Visualizing themselves as a redoubt of “anti-fascism” against the new government in Kyiv, pro-Russian elements in Donbass have constructed a society that is a mélange of nostalgic Soviet kitsch and a more parochial Russian neo-imperialism. An inquisitive and sympathetic reporter who resists the urge to patronize his subjects, Judah introduces us to a wide assortment of colorful individuals, from babushka poets to a Russian Oliver North–cum–Forrest Gump character who has been involved in seemingly every off-the-books military operation Moscow has conducted across the vast expanse of the former Soviet Union.

A French ex-military intelligence officer who journeyed to Eastern Ukraine to fight on the Russian side against the “New World Order” repeats the standard litany of U.S. and EU collusion in the instantiation of a “neo-Nazi junta,” whose ultimate purpose is the construction of Ukrainian NATO bases primed to serve as launching pads for an attack on Russia. Despite the Kremlin’s best efforts to portray the conflict as an internal matter, the war in Eastern Ukraine is a conflict of global concern where vital questions of the postwar liberal order and European political settlement are being contested. Indeed, Donbass has become something like a 21st-century Spanish Civil War—but one in which the main belligerents are states, with Fascists and Communists fighting on the same side.

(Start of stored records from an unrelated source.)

(** Aggregation of one step: the phase [Aggregate] returns is the reference
    verdict. *)
Theorem Aggregate_spec children opts :
  vd_Phase (Aggregate children opts) = step_phase_spec children opts.
Proof.
  unfold Aggregate, step_phase_spec. destruct children as [|c cs]; [done|].
  pose proof (aggregate_loop_spec opts 0 None (c :: cs)) as H.
  destruct (find_first _ (c :: cs)).
  - destruct H as (v & -> & ->). done.
  - destruct H as (f' & -> & Hf).
    destruct (existsb (eff_failed opts) (c :: cs)) eqn:Hx;
      destruct f' as [i|]; cbn [vd_Phase]; rewrite ?orb_true_r; try done.
    + exfalso. destruct Hf as [_ Hf]. destruct Hf as [? ?]; [by right|done].
    + exfalso. destruct Hf as [Hf _]. destruct Hf as [[? ?]|?]; [eauto|done..].
Qed.

(** The phases that count towards the parent: steps that ran and are not
    optional, in step order. *)
Fixpoint counted (i : nat) (vs : list (option StepVerdict)) (optional : list bool) : list Phase :=
  match vs with
  | [] => []
  | None :: vs => counted (S i) vs optional
  | Some v :: vs =>
      if is_optional optional i then counted (S i) vs optional
      else vd_Phase v :: counted (S i) vs optional
  end.

Lemma parent_severe_counted i vs optional :
  parent_severe i vs optional = find_first severe (counted i vs optional).
Proof.
  revert i. induction vs as [|[v|] vs IH]; intros i; cbn; [done| |apply IH].
  destruct (is_optional optional i); [apply IH|]. cbn. unfold severe at 1.
  destruct (phase_eqb (vd_Phase v) PhaseAborted) eqn:Ha; cbn.
  { apply phase_eqb_eq in Ha. by rewrite Ha. }
  destruct (phase_eqb (vd_Phase v) PhaseError) eqn:He; cbn; [|apply IH].
  apply phase_eqb_eq in He. by rewrite He.
Qed.

Lemma parent_failed_counted i vs optional :
  parent_failed i vs optional = existsb (phase_eqb PhaseFailed) (counted i vs optional).
Proof.
  revert i. induction vs as [|[v|] vs IH]; intros i; cbn; [done| |apply IH].
  destruct (is_optional optional i); [apply IH|]. cbn. rewrite <- IH.
  destruct (phase_eqb (vd_Phase v) PhaseFailed) eqn:Hf.
  - apply phase_eqb_eq in Hf. by rewrite Hf, phase_eqb_refl.
  - destruct (phase_eqb PhaseFailed (vd_Phase v)) eqn:Hf'; [|done].
    apply phase_eqb_eq in Hf'. by rewrite <- Hf' in Hf.
Qed.

Lemma ParentPhase_counted vs optional :
  ParentPhase vs optional =
    match find_first severe (counted 0 vs optional) with
    | Some p => p
    | None => if existsb (phase_eqb PhaseFailed) (counted 0 vs optional) then PhaseFailed else PhasePassed
    end.
Proof. unfold ParentPhase. by rewrite parent_severe_counted, parent_failed_counted. Qed.

(** A composite run passes exactly when no step that ran and is not optional
    was aborted, errored or failed; otherwise its phase is that of the first
    aborted or errored such step, else failed. *)
Theorem ParentPhase_spec vs optional :
  (ParentPhase vs optional = PhasePassed ↔
     Forall (fun p => p ≠ PhaseAborted ∧ p ≠ PhaseError ∧ p ≠ PhaseFailed) (counted 0 vs optional)) ∧
  (ParentPhase vs optional = PhaseFailed ↔
     Forall (fun p => severe p = false) (counted 0 vs optional) ∧ PhaseFailed ∈ counted 0 vs optional) ∧
  (∀ p, severe p = true →
     (ParentPhase vs optional = p ↔ find_first severe (counted 0 vs optional) = Some p)).
Proof.
  rewrite ParentPhase_counted. set (ps := counted 0 vs optional).
  assert (Hsev : ∀ p, severe p = false ↔ p ≠ PhaseAborted ∧ p ≠ PhaseError).
  { intros p. rewrite <- not_true_iff_false, severe_spec. naive_solver. }
  assert (Hex : existsb (phase_eqb PhaseFailed) ps = true ↔ PhaseFailed ∈ ps).
  { rewrite existsb_elem. split; [|by exists PhaseFailed; rewrite phase_eqb_refl].
    intros (x & Hx & E). apply phase_eqb_eq in E. by subst. }
  destruct (find_first severe ps) as [q|] eqn:Hfind.
  - apply find_first_Some in Hfind as [Hq Hs]. pose proof Hs as Hs'. apply severe_spec in Hs'.
    split_and!.
    + split; [intros ->; naive_solver|]. rewrite Forall_forall. intros H. destruct (H q Hq) as (?&?&?).
      naive_solver.
    + split; [intros ->; naive_solver|]. rewrite Forall_forall. intros [H _].
      specialize (H q Hq). congruence.
    + intros p _. split; congruence.
  - apply find_first_None in Hfind.
    assert (Forall (fun p => p ≠ PhaseAborted ∧ p ≠ PhaseError) ps) as Hno.
    { eapply Forall_impl; [exact Hfind|]. intros p. apply Hsev. }
    destruct (existsb (phase_eqb PhaseFailed) ps) eqn:Hf.
    + pose proof (proj1 Hex eq_refl) as Hin. split_and!; [|done|].
      * split; [done|]. rewrite Forall_forall. intros H. destruct (H _ Hin) as (_&_&?). done.
      * intros p Hp. apply severe_spec in Hp. naive_solver.
    + assert (PhaseFailed ∉ ps) as Hnin by (intros Hin; by apply Hex in Hin). split_and!.
      * split; [intros _|done]. rewrite Forall_forall in *. intros p Hp.
        destruct (Hno p Hp). split_and!; [done..|]. intros ->. done.
      * split; [done|]. intros [_ ?]. done.
      * intros p Hp. apply severe_spec in Hp. naive_solver.
Qed.

(** ** The execute graph: specification *)

Section Graph.
Context (lookup : TestLookup).

(** [edge s n c]: some step of [s] executes the Test named [n], whose spec is [c]. *)
Definition edge (s : TestSpec) (n : string) (c : TestSpec) : Prop :=
  ∃ st ex t, st ∈ ts_Steps s ∧ s_Execute st = Some ex ∧ t ∈ se_Tests ex ∧ et_Name t = n ∧ lookup n = Some c.

(** [reaches s k d]: following [k] execute references from [s] leads to [d]. *)
Inductive reaches : TestSpec → nat → TestSpec → Prop :=
| reaches_refl s : reaches s 0 s
| reaches_step s n c k d : edge s n c → reaches c k d → reaches s (S k) d.

Lemma reaches_trans s k d j e : reaches s k d → reaches d j e → reaches s (k + j) e.
Proof. induction 1; cbn; [done|]. intros. eapply reaches_step; eauto. Qed.

Lemma reaches_snoc s k d n e : reaches s k d → edge d n e → reaches s (S k) e.
Proof.
  intros H He. replace (S k) with (k + 1) by lia. eapply reaches_trans; [done|].
  eapply reaches_step; [done|constructor].
Qed.

Lemma reaches_prefix s k d j : reaches s k d → j ≤ k → ∃ e, reaches s j e.
Proof.
  intros H. revert j. induction H as [s|s n c k d He Hr IH]; intros j Hj.
  - assert (j = 0) as -> by lia. eexists. constructor.
  - destruct j as [|j]; [eexists; constructor|].
    destruct (IH j ltac:(lia)) as [e He']. eexists. by eapply reaches_step.
Qed.

(** A closed walk can be pumped to any length. *)
Lemma reaches_loop s m n : 0 < m → reaches s m s → ∃ d, reaches s n d.
Proof.
  intros Hm Hl. assert (∀ j, reaches s (j * m) s) as Hj.
  { induction j as [|j IH]; cbn; [constructor|]. by eapply reaches_trans. }
  eapply reaches_prefix; [apply (Hj n)|]. nia.
Qed.

Lemma try_each_ok {A} (f : A → option (result GraphError unit)) xs :
  try_each f xs = Some (Ok tt) ↔ ∀ x, x ∈ xs → f x = Some (Ok tt).
Proof.
  rewrite <- Forall_forall. induction xs as [|x xs IH]; cbn; [done|].
  rewrite Forall_cons, <- IH. destruct (f x) as [[[]|]|]; naive_solver.
Qed.

Lemma try_each_err {A} (f : A → option (result GraphError unit)) xs e :
  try_each f xs = Some (Err e) → ∃ x, x ∈ xs ∧ f x = Some (Err e).
Proof.
  induction xs as [|x xs IH]; cbn; [done|].
  destruct (f x) as [[[]|]|] eqn:Hf; intros H; [|simplify_eq; exists x; set_solver|done].
  destruct (IH H) as (y & ? & ?). exists y. set_solver.
Qed.

Lemma try_each_total {A} (f : A → option (result GraphError unit)) xs :
  (∀ x, x ∈ xs → is_Some (f x)) → is_Some (try_each f xs).
Proof.
  induction xs as [|x xs IH]; cbn; [by eexists|]. intros H.
  destruct (H x) as [[[]|] Hx]; [set_solver|rewrite Hx..]; [|by eexists].
  apply IH. set_solver.
Qed.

Owing to local participation in czarist-era pogroms, the Holocaust, and Soviet anti-Semitism, Ukraine has a bad reputation with many Jews. Much has changed, however, since the collapse of the Soviet Union. The minimal anti-Semitism Judah encounters is passive, characterized by the 91-year-old man who, when asked what happened to the Jews of his village, matter-of-factly states that the Germans “took care of them.” This impression accords with my own travels in Ukraine; individual Jews and community leaders are generally fierce Ukranian patriots, strong advocates for their country’s territorial integrity and pro-Western path. It’s telling that, in the current conflict, rival accusations of anti-Semitism, and not anti-Semitism itself, compete for world attention, with Putin insisting that “nationalists, neo-Nazis, Russophobes, and anti-Semites” took power in Kyiv while pro-Western Ukrainians level their own charges of anti-Semitism against separatists. Meanwhile, the parliament of Kyiv’s supposedly anti-Semitic government voted in a Jewish prime minister, Volodymyr Groysman, in April 2016.

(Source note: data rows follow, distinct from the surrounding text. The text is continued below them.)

(* ===== verification/Ops.v ===== *)
(** * What the TestRun reconciler does to the outside

    The operations of its Kubernetes clients (cached and live), the result
    reader, the run-history store, the log registry, the webhook dispatcher, the
    Prometheus metrics, the clock and the two in-process sets.  A response is
    whatever the environment answers.  Log lines are not operations.  The other
    packages the reconciler calls are pure; they are the methods of the class
    [Components]. *)
From S2P Require Import Prelude Api GoLib Objects Phases Webhooks PodPolicy.

Module Ops.
Export Objects Phases.

(** ** Errors: the classes the code tests with [apierrors.IsX] and [errors.Is],
    and the text *)

Inductive ErrKind :=
| ENotFound | EConflict | EAlreadyExists | EInvalid
| EBadRequest | ERowNotFound | EObjectNotFound
| EUnknownConfigKey | EResultNotFound | EResultMalformed | ETestDataKey | EVolumeSource
| EOther.
#[export] Instance ErrKind_eq_dec : EqDecision ErrKind.
Proof. solve_decision. Defined.

Record error := mkError { e_Kind : ErrKind; e_Text : string }.
#[export] Instance error_eq_dec : EqDecision error.
Proof. solve_decision. Defined.

Definition is_kind (k : ErrKind) (e : error) : bool := bool_decide (e_Kind e = k).

(** [fmt.Errorf("prefix: %w", err)] *)
Definition wrapf (prefix : string) (e : error) : error := mkError (e_Kind e) (prefix +:+ ": " +:+ e_Text e).

(** [client.IgnoreNotFound]. *)
Definition IgnoreNotFound (e : option error) : option error :=
  match e with Some e => if is_kind ENotFound e then None else Some e | None => None end.

Definition job_key (j : Job) : Key := mkKey (j_Namespace j) (j_Name j).

(** internal/compiler/parallel.go: [Worker]. *)
Record Worker := mkWorker { w_Index : Z; w_Count : Z; w_Matrix : strmap; w_Shard : strmap }.

(** A float64 is its shortest decimal rendering, what
    [strconv.FormatFloat(v, 'f', -1, 64)] prints. *)
Abbreviation float64 := string (only parsing).
Definition FormatFloat (v : float64) : string := v.

Record AttemptResult := mkAttempt { at_Phase : Phase; at_ErrorMessage : string }.

(** internal/controller/result_reader.go *)
Record RunResult := mkRunResult {
  res_Phase : Phase;
  res_ErrorMessage : string;
  res_Metrics : gmap string float64;
  res_TestCounts : option TestCounts;
  res_Content : option ContentStatus;
  res_Attempts : list AttemptResult;
  res_TestCases : list TestCase;
  res_Artifacts : list ArtifactRef;
  res_ToolFinishedAt : option time;
}.

(** [&RunResult{Phase: phase, ErrorMessage: msg}] *)
Definition plain_result (phase : Phase) (msg : string) : RunResult :=
  mkRunResult phase msg ∅ None None [] [] [] None.

(** ** Operations *)

Inductive Op : Type → Type :=
| Now : Op time
(* TestRuns *)
| GetRun (k : Key) : Op (result error TestRun)
| ListRuns (ns : string) : Op (result error (list TestRun))
| ListChildren (live : bool) (ns parent : string) : Op (result error (list TestRun))
| CreateRun (run : TestRun) : Op (option error)
| UpdateRun (run : TestRun) : Op (option error)
| UpdateStatus (run : TestRun) : Op (option error)
| PatchAbort (run : TestRun) (req : AbortRequest) : Op (option error)
| DeleteRun (run : TestRun) : Op (option error)
(* Tests *)
| GetTest (k : Key) : Op (result error Test)
| ReadTests (ns : string) : Op (string → option TestSpec)
| PatchLatestRun (k : Key) (next : RunReference) : Op (option error)
| ExistsTestLive (k : Key) : Op (result error bool)
| GetTemplate (k : Key) : Op (result error TestTemplate)
(* Jobs, pods, services, other objects *)
| GetJob (live : bool) (k : Key) : Op (result error Job)
| CreateJob (job : JobObject) : Op (option error)
| DeleteJob (k : Key) : Op (option error)
| GetPod (k : Key) : Op (result error Pod)
| ListPods (ns : string) (selector : strmap) : Op (result error (list Pod))
| CreateObject (o : Object) : Op (option error)
| DeleteObject (kind : string) (k : Key) : Op (option error)
| GetDataKeys (kind : string) (live : bool) (k : Key) : Op (result error (list string))
(* The wrapper's result.json, downloaded and decoded (a result or an error, never
   neither), and run history *)
| ReadResult (run : TestRun) : Op (result error RunResult)
| ReadWorkerResult (run : TestRun) (i : Z) : Op (result error RunResult)
| SaveFinished (run : TestRun) : Op (option error)
| SaveTestCases (run : TestRun) (cases : list TestCase) : Op (option error)
| PersistedLoad (k : Key) : Op bool
| PersistedStore (k : Key) : Op unit
| PersistedDelete (k : Key) : Op unit
(* Webhooks *)
| DispatchedLoad (dedup : string) : Op bool
| DispatchedStore (dedup : string) : Op unit
| ListWebhooks (ns : string) : Op (result error (list Webhooks.Webhook))
| Enqueue (d : Webhooks.Delivery) : Op unit
(* Log tailers *)
| EnsureTailer (id keys ns pod : string) : Op (option error)
| EnsureContainerTailer (id keys ns pod container : string) : Op (option error)
| StopTailer (id : string) : Op unit
(* Metrics *)
| RunsTotalInc (tool phase source : string) : Op unit
| ActiveRunsInc (tool : string) : Op unit
| ActiveRunsDec (tool : string) : Op unit
| ObserveDurationMs (tool : string) (ms : Z) : Op unit.

(** ** The reconciler's fields: which optional collaborators are wired, and the
    intervals *)

Record Config := mkConfig {
  cf_LogRegistry : bool;
  cf_RunStore : bool;
  cf_TestCaseSaver : bool;
  cf_WorkerResultReader : bool;
  cf_WebhookDispatcher : bool;
  cf_APIReader : bool;
  cf_FinishedRunTTL : duration;
  cf_FallbackRequeue : duration;
  cf_ConcurrencyWaitInterval : duration;
  cf_UnschedulableTimeout : duration;
  cf_PodPolicy : PodPolicy.Policy;
  cf_TemplateStore : bool;
  cf_ResolverEnv : strmap;
  cf_CompilerOpts : CompilerOptions;
}.

(** ctrl.Result *)
Record Result := mkResult { rq_RequeueAfter : duration }.
#[export] Instance Result_eq_dec : EqDecision Result.
Proof. solve_decision. Defined.
Definition no_requeue : Result := mkResult 0%Z.
Definition requeue_after (d : duration) : Result := mkResult d.

(** ** The packages the reconciler calls, and what of Go's library they rest on *)

Class Components := {
  Components_order :: MapOrder;
  Components_floats :: FloatSyntax;
  Components_regexp :: Regexp;
  (** the text of the error [json.Unmarshal] gives for a snapshot that does not decode *)
  unmarshalError : ResolvedSpec → string;
  (** the text of [apierrors.NewNotFound] for a kind and a name *)
  newNotFound : string → string → string;
  (** [json.Unmarshal] of an executor.ExecutionResult, then projectRunResult *)
  decodeResult : string → option RunResult;
}.

End Ops.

In Wartime is structured geographically, with a panoramic series of vignettes (many of which originated as blog posts and essays for the New York Review of Books) assembled by region. Though this narrative instrument offers a wide survey of contemporary Ukraine, the resulting book is disjointed and occasionally unsatisfying. The limits of Judah’s approach are displayed when a chapter that ends by introducing the flamboyant former Georgian President Mikheil Saakashvili, who made an unlikely political comeback as governor of the Odessa region, is followed not by a chapter on this tantalizing subject but rather by one about an Albanian village in Ukrainian Bessarabia. Judah makes up for the organizational muddle with his inviting prose. For instance, resisting the journalistic tendency to write about this complex country in bifurcated terms, Judah observes that various Ukrainian politicians and oligarchs are not so much “pro-Russian” as “pro themselves.”

Explaining what happened in the Balkans two decades previously, a Serbian journalist once told Judah that “people had TV sets for heads.” With the advent of the Internet, Judah observes, “there are even more ways to spread poison, lies, and conspiracy theories.” As Russia suborns disruptive and illiberal forces across Europe and even in our own country, the tactics and narratives it deployed in Ukraine might be a preview of conflicts to come.